### Task instructions:
Look below for the line holding "- inversion Hus as [|? ? Hu Hus1];" and the line holding "destruct (utf16_encode_pair u". Repeat those two and everything between, exactly.
━━━━━━━━━━
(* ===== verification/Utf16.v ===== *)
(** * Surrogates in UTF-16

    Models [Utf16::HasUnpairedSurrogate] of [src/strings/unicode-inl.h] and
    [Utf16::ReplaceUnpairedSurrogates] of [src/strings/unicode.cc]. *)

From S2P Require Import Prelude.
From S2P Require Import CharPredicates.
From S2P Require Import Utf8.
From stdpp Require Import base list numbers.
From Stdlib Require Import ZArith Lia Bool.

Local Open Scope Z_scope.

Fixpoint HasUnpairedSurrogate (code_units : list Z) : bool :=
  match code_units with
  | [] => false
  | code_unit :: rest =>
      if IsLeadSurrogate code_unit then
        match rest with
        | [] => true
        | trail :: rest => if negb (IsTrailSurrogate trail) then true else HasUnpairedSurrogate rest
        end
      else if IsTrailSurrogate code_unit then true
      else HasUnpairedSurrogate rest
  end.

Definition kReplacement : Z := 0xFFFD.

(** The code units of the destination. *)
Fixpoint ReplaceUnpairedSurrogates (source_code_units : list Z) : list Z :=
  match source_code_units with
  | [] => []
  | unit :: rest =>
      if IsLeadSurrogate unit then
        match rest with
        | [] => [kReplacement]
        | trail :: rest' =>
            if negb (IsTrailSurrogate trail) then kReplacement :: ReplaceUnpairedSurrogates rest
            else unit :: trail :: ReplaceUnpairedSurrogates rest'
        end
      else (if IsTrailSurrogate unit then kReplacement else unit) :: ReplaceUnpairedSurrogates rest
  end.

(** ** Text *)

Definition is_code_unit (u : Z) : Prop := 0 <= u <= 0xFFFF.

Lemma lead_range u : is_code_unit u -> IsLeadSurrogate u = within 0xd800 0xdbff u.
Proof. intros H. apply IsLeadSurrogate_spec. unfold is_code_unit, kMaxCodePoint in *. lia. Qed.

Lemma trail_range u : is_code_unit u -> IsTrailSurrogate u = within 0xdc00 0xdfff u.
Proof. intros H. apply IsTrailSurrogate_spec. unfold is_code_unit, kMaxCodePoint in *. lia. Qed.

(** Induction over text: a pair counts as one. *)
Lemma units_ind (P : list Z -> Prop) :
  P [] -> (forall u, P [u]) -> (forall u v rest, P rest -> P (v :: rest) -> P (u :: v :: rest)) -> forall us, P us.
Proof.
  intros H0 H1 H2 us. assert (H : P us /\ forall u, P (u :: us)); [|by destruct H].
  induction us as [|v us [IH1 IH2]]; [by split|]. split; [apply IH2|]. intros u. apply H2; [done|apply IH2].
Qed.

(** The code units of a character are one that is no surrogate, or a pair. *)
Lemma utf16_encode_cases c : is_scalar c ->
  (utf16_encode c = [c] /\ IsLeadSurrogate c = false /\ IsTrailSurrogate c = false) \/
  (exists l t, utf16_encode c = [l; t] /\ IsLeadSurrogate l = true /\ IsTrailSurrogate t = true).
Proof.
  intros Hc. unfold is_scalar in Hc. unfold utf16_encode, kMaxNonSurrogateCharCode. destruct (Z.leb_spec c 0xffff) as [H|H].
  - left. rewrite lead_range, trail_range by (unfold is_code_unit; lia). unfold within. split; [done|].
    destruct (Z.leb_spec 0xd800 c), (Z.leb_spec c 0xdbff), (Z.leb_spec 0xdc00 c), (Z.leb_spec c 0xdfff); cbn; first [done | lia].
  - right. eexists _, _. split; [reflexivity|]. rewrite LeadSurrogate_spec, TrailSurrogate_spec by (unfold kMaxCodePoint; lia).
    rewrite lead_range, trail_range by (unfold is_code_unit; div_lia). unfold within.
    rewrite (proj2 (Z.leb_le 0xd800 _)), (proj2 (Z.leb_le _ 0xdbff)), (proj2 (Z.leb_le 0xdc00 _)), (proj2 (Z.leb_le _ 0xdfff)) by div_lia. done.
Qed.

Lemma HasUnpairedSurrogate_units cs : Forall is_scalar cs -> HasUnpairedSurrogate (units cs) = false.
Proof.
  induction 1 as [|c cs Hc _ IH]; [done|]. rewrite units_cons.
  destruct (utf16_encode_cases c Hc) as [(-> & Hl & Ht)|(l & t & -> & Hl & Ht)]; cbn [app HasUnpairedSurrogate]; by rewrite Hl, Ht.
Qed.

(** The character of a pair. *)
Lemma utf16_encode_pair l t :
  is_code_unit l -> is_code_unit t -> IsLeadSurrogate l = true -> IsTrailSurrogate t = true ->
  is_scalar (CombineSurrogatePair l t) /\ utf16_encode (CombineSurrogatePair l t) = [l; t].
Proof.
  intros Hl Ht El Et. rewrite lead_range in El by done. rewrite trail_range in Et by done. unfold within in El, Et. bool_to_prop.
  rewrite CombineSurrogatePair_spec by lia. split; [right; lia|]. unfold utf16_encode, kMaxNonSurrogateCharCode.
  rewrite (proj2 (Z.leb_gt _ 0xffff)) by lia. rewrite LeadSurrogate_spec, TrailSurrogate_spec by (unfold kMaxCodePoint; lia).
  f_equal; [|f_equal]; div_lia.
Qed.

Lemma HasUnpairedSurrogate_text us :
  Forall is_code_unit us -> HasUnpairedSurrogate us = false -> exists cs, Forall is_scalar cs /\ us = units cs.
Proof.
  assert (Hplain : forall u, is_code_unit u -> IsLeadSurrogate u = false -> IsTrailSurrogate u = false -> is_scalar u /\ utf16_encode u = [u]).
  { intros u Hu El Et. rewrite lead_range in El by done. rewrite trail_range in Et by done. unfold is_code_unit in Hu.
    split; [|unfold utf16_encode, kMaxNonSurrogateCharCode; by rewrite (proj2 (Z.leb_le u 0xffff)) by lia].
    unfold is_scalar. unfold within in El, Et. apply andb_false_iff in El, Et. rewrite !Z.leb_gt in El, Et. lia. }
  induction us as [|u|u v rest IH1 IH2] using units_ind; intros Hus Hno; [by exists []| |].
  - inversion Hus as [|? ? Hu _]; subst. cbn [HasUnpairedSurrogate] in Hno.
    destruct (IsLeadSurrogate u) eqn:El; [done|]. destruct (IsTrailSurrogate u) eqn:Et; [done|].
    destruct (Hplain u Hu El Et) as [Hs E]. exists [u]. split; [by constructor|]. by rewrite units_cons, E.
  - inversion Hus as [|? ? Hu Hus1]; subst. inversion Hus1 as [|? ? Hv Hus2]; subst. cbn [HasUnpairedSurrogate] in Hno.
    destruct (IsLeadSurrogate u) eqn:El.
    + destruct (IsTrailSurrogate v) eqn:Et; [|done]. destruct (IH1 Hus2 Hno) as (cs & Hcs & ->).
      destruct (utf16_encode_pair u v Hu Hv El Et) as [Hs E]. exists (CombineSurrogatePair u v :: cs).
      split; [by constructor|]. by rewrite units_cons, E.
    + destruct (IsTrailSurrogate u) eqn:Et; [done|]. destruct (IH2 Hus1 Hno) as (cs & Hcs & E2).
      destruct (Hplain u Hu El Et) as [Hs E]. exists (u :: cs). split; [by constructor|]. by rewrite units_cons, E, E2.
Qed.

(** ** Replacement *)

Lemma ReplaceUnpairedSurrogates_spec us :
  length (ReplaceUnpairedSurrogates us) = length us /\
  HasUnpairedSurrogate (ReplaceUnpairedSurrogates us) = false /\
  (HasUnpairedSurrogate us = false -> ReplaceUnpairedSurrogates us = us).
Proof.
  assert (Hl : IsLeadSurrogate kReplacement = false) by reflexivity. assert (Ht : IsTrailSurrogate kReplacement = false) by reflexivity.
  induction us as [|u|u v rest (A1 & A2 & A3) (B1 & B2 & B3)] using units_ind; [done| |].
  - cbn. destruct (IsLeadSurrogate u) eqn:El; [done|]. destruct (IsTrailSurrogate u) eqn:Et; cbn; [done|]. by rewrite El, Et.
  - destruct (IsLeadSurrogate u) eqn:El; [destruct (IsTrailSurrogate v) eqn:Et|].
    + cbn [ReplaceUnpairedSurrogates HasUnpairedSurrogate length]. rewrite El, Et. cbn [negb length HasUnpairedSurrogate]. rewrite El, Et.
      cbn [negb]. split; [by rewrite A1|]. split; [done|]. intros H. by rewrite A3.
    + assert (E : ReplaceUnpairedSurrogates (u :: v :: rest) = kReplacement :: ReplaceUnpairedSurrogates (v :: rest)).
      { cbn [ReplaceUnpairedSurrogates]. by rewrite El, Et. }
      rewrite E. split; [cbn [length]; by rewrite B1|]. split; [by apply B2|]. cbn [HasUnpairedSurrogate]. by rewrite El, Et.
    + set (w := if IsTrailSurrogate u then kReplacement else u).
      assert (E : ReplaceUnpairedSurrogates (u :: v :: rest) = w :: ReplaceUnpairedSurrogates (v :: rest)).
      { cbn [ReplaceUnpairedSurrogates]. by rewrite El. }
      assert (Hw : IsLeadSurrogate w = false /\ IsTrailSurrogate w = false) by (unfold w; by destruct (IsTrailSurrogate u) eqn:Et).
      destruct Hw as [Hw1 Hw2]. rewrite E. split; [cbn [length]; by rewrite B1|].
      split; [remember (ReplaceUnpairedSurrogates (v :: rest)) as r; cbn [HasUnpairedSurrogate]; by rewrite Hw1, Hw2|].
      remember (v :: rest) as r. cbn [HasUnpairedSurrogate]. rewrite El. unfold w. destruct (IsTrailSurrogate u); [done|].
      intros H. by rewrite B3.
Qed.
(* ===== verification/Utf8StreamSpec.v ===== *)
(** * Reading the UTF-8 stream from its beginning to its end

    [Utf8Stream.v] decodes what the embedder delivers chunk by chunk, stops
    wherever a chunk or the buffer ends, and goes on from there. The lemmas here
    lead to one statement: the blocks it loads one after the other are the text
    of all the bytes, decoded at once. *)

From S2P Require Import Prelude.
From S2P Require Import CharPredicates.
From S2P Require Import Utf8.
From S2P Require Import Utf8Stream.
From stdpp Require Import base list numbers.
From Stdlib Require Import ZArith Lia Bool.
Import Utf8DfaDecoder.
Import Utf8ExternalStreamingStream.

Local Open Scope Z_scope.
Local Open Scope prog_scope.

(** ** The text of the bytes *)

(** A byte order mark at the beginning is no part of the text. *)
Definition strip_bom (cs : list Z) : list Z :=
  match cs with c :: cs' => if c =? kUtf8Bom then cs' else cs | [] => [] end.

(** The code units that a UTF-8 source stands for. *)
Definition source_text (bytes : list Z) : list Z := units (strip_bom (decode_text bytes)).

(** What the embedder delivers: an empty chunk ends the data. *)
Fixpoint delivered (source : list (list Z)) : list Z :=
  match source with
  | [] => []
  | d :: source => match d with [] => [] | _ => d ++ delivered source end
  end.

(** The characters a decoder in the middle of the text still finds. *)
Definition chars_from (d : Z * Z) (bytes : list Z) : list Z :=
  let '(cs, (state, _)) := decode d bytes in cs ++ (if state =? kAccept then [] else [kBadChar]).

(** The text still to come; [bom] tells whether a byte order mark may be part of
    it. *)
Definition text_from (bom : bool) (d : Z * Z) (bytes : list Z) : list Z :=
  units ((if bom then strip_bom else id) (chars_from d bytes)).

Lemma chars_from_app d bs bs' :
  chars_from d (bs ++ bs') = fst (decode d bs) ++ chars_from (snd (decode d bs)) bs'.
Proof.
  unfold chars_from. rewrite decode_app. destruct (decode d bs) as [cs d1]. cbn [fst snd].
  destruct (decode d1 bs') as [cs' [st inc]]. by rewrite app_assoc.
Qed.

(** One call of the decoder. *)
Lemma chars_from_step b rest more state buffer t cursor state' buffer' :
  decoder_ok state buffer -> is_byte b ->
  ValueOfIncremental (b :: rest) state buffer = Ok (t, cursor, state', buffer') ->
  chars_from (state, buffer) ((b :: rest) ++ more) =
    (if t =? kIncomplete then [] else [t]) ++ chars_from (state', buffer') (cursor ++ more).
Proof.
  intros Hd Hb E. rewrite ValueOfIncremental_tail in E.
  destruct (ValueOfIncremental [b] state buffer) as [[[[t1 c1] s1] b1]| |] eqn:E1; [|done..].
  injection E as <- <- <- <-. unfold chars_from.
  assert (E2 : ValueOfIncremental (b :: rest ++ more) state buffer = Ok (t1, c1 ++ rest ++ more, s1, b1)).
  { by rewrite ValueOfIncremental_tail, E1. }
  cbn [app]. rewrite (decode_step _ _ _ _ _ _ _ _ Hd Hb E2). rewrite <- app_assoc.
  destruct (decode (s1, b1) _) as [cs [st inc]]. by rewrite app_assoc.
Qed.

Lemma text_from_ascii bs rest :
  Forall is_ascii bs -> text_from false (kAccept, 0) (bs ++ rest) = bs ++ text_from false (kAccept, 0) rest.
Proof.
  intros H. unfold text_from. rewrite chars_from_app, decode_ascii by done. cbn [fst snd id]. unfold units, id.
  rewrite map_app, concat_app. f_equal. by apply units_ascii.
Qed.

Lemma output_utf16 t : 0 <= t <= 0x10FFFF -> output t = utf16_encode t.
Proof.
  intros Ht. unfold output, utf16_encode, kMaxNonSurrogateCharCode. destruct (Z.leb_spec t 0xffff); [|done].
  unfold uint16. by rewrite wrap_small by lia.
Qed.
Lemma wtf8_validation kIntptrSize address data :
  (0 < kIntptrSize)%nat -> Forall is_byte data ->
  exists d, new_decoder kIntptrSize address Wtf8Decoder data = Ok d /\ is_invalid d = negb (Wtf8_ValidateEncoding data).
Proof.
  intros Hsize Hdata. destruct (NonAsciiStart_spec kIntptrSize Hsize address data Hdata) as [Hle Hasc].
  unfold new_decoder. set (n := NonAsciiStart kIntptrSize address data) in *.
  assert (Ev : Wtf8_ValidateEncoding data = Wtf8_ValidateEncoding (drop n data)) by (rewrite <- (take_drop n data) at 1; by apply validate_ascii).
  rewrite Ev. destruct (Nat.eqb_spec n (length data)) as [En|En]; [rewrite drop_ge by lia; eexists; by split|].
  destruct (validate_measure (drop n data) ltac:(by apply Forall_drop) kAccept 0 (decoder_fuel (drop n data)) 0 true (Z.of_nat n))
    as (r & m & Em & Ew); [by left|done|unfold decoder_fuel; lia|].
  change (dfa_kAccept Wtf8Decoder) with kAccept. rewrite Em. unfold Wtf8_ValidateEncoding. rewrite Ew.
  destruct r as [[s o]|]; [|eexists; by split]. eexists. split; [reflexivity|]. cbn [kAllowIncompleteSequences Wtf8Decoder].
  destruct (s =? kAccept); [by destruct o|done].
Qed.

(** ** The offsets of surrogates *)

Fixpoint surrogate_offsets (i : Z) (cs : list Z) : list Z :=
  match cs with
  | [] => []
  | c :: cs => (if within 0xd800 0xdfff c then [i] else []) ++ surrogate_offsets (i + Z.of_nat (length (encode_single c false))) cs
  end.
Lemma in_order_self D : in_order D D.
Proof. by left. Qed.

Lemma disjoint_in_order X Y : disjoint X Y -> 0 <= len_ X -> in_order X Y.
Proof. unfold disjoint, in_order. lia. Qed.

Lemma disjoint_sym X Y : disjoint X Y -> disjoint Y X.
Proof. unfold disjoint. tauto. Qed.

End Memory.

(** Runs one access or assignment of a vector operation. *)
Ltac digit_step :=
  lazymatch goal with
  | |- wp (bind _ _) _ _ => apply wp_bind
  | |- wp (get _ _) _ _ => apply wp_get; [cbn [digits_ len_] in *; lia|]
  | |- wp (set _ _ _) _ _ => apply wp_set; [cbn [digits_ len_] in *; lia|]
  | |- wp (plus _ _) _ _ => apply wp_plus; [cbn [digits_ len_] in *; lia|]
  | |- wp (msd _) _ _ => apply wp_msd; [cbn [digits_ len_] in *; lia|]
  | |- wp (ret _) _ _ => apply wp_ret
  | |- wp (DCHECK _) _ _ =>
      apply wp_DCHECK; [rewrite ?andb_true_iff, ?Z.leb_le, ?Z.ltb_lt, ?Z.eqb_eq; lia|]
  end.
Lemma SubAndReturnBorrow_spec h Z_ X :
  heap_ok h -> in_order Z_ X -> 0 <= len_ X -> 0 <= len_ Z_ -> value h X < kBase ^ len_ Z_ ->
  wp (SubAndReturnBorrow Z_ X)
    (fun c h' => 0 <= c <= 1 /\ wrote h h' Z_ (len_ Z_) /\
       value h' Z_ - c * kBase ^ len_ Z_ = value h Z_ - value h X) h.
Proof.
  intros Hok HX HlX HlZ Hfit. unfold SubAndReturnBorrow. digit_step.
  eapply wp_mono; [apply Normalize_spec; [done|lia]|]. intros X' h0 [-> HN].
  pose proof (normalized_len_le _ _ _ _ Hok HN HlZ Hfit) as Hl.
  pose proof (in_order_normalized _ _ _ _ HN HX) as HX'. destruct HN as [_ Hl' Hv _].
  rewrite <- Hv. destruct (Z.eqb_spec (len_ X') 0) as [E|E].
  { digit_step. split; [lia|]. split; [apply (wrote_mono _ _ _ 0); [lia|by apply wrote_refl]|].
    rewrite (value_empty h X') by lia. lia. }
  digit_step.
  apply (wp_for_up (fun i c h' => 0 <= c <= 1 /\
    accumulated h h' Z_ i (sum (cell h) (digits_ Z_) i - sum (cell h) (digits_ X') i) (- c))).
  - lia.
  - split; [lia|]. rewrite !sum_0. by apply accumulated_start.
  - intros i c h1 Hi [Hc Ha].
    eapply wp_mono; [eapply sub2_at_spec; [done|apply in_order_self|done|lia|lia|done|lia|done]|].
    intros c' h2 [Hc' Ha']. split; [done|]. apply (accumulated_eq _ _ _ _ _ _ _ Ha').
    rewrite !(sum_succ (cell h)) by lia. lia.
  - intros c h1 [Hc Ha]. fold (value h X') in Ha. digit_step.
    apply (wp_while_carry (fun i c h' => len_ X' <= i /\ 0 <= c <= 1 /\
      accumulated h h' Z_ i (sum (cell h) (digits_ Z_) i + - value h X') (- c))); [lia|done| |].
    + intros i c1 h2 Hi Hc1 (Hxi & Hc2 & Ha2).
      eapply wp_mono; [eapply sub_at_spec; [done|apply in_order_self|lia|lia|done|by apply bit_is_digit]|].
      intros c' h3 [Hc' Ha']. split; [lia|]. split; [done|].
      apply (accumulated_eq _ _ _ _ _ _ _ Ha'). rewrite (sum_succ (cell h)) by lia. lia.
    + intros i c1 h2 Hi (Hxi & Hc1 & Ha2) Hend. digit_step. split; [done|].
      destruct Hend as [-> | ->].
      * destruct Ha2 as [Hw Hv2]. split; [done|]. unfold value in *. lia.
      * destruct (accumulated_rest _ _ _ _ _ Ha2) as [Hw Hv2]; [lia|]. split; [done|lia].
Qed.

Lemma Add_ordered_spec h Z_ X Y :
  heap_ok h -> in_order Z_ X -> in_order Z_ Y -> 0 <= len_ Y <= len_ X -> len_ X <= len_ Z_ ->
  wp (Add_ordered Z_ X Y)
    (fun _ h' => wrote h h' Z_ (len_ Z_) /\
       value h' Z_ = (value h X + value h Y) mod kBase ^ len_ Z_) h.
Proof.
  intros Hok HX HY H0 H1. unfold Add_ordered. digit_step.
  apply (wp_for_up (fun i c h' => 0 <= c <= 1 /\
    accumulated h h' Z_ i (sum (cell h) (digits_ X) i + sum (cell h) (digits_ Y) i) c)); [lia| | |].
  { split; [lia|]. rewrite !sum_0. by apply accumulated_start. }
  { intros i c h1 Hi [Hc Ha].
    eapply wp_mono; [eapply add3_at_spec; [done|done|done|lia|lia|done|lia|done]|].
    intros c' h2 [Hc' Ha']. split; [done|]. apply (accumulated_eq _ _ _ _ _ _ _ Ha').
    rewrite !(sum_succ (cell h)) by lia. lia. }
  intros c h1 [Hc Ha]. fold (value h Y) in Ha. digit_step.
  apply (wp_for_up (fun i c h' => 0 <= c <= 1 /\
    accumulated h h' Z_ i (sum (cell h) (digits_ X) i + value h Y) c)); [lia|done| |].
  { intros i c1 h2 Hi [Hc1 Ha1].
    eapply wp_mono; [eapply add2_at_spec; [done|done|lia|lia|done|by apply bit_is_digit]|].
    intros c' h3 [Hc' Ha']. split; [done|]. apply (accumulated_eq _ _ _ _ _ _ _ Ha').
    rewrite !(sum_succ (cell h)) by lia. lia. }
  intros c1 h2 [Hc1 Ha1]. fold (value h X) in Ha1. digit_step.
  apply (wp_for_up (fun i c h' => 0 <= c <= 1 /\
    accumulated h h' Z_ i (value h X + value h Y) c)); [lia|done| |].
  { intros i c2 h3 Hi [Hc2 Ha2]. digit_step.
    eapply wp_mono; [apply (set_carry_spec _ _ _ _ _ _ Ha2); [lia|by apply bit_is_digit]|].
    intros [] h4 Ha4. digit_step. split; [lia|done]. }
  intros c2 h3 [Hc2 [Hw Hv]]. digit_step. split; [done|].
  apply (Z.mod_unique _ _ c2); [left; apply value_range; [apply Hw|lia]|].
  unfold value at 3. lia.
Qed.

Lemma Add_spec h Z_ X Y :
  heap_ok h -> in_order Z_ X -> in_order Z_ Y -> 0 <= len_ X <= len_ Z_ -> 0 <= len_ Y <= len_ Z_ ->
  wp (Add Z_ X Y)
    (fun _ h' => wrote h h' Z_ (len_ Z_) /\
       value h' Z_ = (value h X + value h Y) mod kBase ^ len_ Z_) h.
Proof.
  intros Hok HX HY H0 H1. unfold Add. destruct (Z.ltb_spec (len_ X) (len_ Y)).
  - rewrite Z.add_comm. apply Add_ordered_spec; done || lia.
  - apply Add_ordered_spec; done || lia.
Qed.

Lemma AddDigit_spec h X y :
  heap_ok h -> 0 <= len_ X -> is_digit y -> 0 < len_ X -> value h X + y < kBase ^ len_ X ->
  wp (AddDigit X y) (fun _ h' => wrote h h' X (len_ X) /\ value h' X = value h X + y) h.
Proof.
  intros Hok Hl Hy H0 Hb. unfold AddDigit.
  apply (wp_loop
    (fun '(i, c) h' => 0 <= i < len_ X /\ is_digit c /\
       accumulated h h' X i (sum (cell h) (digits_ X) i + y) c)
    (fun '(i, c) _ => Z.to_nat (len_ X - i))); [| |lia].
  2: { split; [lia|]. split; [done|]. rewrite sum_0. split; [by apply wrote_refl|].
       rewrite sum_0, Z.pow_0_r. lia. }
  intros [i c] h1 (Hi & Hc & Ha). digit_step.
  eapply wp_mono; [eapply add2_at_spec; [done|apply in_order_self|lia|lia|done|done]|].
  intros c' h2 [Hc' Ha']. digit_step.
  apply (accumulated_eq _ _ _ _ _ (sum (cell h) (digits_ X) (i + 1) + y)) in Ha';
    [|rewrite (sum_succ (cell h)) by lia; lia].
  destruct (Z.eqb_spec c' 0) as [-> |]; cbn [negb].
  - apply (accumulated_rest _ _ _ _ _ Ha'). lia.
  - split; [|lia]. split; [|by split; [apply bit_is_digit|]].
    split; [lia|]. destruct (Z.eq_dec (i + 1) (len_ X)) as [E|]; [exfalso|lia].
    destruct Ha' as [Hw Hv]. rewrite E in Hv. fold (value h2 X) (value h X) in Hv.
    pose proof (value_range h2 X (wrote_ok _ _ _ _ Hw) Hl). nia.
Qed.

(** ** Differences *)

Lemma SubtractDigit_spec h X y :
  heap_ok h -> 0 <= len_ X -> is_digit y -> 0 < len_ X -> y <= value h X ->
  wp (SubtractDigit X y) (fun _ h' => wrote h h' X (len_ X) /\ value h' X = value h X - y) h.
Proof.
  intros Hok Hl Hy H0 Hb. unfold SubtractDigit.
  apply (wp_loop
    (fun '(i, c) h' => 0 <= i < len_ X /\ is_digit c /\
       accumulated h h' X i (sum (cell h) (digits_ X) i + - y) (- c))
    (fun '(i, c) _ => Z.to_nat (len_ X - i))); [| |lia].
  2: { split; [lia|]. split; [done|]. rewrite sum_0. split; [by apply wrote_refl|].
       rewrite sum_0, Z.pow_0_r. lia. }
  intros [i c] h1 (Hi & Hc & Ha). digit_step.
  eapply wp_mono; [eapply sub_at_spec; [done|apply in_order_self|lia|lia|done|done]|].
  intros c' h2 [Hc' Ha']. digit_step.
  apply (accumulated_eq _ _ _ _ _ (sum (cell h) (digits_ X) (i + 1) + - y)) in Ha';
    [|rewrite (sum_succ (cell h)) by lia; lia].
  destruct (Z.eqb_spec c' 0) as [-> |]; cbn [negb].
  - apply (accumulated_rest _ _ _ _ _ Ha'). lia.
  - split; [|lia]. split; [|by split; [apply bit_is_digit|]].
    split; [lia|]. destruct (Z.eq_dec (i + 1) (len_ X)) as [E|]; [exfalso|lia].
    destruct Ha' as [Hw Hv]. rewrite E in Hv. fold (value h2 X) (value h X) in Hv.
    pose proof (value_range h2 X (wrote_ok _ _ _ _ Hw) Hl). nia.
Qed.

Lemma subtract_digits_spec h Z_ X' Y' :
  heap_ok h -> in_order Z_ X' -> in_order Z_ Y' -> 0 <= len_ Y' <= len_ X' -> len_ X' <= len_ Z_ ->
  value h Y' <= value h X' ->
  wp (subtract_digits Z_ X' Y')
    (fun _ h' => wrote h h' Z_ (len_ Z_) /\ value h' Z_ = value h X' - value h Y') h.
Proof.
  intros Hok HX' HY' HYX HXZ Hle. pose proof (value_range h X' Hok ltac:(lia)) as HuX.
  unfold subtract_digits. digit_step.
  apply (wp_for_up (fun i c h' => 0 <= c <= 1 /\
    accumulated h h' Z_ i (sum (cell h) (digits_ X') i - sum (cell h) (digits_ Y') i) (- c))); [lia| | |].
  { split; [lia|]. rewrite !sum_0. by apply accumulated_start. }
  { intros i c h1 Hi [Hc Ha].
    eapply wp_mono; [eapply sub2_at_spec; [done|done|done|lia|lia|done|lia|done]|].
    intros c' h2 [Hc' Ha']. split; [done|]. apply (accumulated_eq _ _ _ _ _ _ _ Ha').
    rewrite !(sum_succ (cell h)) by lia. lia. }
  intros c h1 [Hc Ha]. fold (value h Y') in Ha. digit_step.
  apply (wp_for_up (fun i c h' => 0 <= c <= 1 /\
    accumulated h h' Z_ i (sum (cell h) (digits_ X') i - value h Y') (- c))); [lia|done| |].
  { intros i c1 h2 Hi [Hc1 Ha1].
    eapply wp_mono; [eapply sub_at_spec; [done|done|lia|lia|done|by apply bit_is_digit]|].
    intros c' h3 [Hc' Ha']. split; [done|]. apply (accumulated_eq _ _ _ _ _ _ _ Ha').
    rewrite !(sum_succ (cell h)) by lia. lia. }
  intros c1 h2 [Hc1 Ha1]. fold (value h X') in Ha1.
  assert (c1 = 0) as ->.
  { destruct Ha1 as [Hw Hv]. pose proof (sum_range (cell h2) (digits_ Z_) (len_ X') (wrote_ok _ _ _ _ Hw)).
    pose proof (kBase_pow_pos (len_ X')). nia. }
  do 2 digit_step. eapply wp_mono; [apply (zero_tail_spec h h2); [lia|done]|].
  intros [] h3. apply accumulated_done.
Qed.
━━━━━━━━━━
### Result of this exercise:
  - inversion Hus as [|? ? Hu Hus1]; subst. inversion Hus1 as [|? ? Hv Hus2]; subst. cbn [HasUnpairedSurrogate] in Hno.
    destruct (IsLeadSurrogate u) eqn:El.
    + destruct (IsTrailSurrogate v) eqn:Et; [|done]. destruct (IH1 Hus2 Hno) as (cs & Hcs & ->).
      destruct (utf16_encode_pair u v Hu Hv El Et) as [Hs E]. exists (CombineSurrogatePair u v :: cs).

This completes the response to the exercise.